## [What the task requires]
Every line that holds the word "ObjCache" needs to be copied from the data below.

⁂

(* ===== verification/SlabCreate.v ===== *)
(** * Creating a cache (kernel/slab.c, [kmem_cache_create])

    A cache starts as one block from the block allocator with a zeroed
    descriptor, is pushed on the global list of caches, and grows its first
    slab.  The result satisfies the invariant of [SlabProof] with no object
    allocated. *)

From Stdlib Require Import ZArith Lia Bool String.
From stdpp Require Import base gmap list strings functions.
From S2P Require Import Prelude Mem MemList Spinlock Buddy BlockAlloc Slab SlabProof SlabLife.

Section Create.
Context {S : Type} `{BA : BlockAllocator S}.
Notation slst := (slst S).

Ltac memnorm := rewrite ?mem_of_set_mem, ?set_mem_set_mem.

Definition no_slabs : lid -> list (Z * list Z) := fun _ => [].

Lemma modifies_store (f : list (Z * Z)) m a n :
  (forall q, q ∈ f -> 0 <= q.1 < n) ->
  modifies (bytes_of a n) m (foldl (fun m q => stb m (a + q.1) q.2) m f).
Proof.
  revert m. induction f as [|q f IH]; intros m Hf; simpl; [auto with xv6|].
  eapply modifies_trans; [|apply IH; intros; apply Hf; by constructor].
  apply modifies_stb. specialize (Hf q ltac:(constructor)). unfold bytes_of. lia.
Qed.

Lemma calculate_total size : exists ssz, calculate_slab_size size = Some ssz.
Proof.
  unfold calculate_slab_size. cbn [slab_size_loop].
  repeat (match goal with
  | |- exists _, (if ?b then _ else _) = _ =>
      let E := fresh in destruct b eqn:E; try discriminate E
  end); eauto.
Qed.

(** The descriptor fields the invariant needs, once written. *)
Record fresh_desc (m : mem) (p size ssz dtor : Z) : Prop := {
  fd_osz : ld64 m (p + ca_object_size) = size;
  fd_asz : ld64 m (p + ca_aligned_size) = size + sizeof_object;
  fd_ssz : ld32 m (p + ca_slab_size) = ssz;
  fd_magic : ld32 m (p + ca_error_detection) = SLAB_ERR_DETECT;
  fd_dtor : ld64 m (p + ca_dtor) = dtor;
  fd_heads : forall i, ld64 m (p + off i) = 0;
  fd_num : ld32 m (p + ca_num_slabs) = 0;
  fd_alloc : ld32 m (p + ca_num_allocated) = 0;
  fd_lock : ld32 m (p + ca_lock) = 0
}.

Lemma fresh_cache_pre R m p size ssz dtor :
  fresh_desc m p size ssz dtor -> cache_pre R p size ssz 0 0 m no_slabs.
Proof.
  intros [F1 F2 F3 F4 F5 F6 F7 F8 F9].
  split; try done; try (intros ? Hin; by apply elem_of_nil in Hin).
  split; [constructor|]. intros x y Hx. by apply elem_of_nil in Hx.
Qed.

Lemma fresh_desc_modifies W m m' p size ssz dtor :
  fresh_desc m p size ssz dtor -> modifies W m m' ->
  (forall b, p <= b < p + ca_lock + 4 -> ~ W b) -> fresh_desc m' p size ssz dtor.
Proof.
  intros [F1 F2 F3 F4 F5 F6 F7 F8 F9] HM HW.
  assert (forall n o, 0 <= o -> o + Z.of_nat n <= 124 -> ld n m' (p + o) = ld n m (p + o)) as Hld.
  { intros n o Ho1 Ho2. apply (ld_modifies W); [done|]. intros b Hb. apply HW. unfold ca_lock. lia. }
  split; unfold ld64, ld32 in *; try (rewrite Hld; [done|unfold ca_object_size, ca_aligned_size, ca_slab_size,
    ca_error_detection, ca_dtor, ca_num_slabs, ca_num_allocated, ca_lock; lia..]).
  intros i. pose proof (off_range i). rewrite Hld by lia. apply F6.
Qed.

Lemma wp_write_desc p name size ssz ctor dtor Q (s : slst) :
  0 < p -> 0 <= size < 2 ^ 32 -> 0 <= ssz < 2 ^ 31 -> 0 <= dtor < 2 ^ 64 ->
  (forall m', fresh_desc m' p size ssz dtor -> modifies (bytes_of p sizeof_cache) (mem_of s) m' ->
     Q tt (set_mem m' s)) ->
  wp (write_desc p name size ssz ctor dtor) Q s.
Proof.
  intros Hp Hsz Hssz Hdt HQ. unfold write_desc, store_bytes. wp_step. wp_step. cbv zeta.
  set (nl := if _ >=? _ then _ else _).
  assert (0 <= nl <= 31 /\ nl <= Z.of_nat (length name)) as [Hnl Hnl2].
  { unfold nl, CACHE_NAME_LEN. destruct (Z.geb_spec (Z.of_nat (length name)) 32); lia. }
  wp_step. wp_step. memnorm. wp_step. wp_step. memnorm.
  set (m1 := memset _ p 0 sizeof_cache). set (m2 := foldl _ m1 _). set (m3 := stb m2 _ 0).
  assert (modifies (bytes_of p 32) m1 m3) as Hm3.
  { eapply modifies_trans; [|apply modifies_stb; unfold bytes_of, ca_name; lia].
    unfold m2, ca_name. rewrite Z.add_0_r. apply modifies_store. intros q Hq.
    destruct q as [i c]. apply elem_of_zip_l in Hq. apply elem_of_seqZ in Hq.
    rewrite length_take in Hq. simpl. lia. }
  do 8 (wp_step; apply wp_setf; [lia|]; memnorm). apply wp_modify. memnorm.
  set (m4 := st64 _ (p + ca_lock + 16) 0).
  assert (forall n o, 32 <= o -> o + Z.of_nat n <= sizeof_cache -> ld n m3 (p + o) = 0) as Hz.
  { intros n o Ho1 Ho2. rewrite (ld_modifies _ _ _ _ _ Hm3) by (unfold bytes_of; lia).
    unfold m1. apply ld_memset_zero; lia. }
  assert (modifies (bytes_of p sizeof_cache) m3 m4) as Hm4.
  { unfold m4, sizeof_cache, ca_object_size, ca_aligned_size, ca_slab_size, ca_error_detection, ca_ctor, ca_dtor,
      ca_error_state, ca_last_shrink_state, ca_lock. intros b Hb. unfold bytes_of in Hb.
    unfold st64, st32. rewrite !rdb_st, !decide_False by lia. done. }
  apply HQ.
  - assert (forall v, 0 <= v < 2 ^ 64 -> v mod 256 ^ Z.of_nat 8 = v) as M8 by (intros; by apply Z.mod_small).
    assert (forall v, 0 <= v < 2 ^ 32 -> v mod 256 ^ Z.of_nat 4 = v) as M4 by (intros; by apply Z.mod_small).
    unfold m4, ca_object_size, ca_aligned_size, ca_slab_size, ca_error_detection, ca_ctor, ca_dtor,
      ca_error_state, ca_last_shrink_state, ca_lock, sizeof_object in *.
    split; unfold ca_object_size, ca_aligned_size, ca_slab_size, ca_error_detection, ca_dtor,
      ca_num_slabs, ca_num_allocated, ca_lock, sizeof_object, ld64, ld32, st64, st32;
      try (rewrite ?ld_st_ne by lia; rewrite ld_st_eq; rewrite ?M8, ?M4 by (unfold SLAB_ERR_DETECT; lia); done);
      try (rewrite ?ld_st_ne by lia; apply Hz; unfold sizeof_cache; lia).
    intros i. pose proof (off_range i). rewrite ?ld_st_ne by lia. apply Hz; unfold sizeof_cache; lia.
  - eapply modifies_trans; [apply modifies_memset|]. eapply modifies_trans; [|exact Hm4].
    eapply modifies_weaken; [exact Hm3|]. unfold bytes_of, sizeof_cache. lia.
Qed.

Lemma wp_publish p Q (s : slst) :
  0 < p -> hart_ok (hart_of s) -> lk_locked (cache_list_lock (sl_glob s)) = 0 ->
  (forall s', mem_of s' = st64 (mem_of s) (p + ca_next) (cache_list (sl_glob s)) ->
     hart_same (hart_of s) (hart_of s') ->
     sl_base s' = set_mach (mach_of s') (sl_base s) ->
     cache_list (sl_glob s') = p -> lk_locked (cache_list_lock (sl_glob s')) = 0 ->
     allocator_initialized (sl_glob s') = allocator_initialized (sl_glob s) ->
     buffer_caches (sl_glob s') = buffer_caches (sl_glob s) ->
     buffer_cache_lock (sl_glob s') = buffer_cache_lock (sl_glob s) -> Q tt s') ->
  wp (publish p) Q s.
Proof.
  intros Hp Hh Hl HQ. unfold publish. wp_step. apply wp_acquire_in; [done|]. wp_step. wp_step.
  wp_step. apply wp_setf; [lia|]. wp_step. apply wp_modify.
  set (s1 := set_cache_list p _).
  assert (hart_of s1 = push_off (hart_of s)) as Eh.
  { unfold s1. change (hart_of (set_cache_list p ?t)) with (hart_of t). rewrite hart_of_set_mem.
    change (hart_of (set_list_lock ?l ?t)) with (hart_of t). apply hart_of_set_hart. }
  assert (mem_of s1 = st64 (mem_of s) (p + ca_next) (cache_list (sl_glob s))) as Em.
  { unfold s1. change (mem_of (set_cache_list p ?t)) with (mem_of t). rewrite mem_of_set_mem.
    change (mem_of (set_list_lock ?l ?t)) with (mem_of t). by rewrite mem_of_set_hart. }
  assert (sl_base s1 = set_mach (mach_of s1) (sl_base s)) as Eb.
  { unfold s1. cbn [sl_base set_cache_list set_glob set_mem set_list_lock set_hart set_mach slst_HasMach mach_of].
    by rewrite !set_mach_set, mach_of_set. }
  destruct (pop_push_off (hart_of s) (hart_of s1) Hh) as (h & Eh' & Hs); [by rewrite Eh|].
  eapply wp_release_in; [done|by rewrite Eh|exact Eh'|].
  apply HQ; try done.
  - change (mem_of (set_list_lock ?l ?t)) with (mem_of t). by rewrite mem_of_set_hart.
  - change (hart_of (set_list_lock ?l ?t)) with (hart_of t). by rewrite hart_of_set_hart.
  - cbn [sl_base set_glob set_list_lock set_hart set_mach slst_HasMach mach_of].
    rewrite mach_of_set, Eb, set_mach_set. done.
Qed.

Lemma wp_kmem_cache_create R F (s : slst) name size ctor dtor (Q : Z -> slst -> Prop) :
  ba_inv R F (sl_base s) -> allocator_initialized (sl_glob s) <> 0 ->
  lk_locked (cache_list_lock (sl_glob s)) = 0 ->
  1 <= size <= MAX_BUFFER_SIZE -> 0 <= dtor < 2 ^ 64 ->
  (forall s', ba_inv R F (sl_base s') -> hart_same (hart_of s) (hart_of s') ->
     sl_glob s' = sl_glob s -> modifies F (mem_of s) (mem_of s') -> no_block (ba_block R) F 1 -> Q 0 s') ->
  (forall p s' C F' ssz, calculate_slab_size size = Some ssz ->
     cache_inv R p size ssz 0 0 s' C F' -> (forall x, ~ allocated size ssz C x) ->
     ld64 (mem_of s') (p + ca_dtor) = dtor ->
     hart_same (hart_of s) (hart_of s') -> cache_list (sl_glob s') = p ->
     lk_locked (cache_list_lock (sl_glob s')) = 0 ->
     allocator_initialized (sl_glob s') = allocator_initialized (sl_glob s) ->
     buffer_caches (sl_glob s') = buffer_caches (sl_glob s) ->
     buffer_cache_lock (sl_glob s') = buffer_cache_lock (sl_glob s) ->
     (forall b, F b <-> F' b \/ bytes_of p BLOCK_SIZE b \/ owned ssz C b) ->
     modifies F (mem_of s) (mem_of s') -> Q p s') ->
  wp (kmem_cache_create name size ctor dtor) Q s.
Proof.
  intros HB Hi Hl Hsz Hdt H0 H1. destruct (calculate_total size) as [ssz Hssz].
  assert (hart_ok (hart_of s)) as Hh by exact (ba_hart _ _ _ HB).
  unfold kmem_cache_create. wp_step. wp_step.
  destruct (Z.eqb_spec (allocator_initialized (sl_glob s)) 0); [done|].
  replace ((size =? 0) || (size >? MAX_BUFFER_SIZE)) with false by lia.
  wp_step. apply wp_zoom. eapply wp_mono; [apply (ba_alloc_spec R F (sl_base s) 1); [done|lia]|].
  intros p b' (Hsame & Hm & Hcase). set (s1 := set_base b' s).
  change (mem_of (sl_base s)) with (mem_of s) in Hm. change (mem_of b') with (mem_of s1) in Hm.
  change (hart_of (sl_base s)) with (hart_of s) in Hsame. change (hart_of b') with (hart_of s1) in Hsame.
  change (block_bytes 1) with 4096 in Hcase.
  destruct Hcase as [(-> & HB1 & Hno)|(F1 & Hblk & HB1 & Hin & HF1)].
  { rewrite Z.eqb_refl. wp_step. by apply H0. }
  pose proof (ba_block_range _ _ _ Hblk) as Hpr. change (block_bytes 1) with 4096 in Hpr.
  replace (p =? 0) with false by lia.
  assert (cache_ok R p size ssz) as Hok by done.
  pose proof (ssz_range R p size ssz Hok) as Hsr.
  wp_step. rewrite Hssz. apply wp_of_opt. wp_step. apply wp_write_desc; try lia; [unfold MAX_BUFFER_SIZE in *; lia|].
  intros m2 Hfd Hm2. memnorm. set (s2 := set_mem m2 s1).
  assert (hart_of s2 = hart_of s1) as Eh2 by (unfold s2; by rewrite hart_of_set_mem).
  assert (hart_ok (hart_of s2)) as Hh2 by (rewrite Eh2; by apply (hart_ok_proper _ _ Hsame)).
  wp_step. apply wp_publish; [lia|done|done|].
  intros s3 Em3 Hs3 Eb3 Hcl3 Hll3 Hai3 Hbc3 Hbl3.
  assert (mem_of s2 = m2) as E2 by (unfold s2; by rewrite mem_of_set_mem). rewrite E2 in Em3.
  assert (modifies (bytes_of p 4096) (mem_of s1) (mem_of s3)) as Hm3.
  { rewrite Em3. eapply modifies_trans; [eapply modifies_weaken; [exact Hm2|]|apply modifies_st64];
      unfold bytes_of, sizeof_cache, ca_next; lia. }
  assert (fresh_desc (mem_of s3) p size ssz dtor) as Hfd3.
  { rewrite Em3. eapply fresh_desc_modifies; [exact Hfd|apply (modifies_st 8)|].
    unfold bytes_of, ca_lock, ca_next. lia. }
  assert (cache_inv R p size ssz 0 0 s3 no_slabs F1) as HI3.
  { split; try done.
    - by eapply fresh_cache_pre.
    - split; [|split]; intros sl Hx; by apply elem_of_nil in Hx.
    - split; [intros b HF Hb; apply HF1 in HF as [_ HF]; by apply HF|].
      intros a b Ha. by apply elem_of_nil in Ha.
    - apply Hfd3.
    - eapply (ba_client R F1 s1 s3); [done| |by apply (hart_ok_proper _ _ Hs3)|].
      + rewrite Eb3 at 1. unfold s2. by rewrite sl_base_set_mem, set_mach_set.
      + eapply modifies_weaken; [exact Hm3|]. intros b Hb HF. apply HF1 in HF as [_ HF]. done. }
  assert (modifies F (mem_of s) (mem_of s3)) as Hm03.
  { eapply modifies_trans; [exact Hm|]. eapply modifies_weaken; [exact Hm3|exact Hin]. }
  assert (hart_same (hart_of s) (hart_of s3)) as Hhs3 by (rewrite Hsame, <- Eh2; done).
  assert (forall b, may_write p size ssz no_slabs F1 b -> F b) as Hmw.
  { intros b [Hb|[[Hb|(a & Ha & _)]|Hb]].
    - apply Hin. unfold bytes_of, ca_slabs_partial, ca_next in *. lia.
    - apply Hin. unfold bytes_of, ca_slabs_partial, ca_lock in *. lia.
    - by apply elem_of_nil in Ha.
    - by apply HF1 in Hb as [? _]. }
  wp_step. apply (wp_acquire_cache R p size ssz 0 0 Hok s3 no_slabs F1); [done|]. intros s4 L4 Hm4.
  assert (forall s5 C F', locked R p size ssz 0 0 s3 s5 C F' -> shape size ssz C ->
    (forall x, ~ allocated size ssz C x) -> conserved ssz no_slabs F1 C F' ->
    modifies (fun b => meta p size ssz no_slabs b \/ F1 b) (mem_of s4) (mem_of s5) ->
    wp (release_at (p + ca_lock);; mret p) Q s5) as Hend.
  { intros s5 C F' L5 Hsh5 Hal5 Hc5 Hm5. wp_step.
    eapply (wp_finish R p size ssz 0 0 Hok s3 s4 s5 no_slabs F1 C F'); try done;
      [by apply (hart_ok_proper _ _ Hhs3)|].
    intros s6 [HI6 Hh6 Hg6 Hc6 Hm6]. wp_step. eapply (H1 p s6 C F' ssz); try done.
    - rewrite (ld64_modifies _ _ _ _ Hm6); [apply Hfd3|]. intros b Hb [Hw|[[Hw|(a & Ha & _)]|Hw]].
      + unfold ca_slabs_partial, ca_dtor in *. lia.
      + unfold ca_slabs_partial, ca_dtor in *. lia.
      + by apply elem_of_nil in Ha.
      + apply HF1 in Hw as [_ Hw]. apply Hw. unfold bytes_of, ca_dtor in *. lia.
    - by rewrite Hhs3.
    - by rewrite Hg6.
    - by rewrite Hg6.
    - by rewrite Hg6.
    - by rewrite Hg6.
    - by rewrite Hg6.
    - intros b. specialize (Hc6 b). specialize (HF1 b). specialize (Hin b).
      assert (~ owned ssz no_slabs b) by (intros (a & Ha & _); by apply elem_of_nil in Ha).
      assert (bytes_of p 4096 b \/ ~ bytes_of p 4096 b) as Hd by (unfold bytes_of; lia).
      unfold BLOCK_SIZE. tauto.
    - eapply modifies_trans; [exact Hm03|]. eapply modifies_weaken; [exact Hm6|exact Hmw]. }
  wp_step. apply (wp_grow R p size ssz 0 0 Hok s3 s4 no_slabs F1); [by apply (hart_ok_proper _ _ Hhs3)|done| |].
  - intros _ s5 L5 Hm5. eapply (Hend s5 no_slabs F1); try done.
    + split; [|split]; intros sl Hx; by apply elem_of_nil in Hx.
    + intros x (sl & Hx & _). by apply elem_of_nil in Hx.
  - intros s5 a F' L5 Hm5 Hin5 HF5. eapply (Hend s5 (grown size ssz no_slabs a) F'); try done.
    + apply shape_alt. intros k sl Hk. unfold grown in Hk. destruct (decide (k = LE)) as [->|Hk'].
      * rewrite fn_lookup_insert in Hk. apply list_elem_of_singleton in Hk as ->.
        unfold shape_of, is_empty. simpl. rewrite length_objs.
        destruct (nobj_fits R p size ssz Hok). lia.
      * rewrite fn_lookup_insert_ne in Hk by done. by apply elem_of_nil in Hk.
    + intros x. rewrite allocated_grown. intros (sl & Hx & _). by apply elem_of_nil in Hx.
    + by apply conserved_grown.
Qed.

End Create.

⁂

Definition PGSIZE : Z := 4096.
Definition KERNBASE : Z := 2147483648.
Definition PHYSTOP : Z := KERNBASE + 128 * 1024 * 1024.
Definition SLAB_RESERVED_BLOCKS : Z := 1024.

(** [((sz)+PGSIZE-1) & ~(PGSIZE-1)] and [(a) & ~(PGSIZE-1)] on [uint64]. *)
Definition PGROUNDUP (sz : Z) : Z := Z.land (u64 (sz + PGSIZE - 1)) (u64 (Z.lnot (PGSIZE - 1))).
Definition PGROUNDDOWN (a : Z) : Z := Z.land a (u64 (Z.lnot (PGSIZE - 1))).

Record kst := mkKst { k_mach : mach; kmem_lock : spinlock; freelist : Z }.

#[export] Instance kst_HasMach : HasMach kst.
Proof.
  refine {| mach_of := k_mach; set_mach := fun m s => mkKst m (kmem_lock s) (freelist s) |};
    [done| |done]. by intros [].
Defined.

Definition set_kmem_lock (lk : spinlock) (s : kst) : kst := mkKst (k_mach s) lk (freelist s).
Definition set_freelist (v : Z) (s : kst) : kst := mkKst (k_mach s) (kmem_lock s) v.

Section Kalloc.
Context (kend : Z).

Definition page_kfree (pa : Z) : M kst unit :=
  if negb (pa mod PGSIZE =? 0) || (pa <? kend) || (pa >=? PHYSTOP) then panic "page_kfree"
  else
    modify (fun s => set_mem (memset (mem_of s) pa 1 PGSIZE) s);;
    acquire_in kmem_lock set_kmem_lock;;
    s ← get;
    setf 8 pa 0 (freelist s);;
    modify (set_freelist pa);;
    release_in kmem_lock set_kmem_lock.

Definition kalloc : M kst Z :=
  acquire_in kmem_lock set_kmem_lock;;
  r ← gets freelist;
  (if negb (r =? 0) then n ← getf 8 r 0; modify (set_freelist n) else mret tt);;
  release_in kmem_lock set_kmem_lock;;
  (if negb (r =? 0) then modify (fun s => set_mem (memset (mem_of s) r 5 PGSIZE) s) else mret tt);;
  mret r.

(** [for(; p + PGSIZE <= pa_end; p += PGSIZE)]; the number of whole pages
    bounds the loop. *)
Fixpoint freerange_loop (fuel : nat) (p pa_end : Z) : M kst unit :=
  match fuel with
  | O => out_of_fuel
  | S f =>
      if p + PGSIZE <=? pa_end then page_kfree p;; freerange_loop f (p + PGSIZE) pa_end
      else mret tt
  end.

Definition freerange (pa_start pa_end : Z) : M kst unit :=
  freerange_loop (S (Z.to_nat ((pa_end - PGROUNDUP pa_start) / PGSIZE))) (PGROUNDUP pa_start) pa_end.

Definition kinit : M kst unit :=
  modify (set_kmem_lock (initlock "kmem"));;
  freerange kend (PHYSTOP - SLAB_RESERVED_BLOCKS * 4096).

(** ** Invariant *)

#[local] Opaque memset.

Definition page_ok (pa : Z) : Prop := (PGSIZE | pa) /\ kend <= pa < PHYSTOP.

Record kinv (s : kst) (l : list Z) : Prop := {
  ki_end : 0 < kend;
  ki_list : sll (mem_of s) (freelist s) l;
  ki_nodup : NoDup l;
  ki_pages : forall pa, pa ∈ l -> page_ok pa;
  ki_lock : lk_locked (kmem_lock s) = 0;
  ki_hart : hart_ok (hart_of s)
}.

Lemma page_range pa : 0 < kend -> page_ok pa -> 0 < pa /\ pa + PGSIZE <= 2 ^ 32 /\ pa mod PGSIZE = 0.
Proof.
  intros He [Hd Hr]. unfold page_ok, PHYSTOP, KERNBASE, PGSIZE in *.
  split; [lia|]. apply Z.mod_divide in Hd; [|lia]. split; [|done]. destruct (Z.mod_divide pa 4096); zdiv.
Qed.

⁂

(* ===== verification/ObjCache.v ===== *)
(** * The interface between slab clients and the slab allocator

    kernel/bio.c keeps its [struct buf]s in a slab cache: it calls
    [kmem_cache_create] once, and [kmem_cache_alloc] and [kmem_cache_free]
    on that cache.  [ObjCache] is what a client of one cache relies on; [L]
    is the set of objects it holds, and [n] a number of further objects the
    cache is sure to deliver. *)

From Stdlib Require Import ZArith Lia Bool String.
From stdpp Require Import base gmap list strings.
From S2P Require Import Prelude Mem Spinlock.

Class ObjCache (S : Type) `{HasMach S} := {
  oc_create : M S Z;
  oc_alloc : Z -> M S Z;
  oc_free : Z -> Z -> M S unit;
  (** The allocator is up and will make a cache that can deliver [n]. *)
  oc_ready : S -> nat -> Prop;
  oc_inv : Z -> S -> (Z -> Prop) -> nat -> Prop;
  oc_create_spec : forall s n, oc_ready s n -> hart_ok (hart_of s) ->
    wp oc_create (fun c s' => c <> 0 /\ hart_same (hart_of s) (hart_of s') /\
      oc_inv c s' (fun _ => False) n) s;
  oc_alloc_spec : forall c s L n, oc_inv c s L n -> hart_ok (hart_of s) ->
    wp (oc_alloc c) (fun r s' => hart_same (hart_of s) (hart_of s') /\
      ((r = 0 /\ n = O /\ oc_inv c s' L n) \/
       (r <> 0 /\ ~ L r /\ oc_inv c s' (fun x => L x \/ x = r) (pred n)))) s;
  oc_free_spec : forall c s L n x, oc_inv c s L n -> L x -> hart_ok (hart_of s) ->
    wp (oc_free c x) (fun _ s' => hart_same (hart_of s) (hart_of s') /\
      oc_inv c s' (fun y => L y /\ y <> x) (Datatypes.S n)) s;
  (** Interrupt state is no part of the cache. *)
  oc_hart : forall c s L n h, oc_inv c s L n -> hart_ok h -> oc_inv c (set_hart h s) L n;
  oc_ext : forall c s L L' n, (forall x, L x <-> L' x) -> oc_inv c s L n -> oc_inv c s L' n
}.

⁂

## [Reply to the task]
(* ===== verification/ObjCache.v ===== *)
    on that cache.  [ObjCache] is what a client of one cache relies on; [L]
Class ObjCache (S : Type) `{HasMach S} := {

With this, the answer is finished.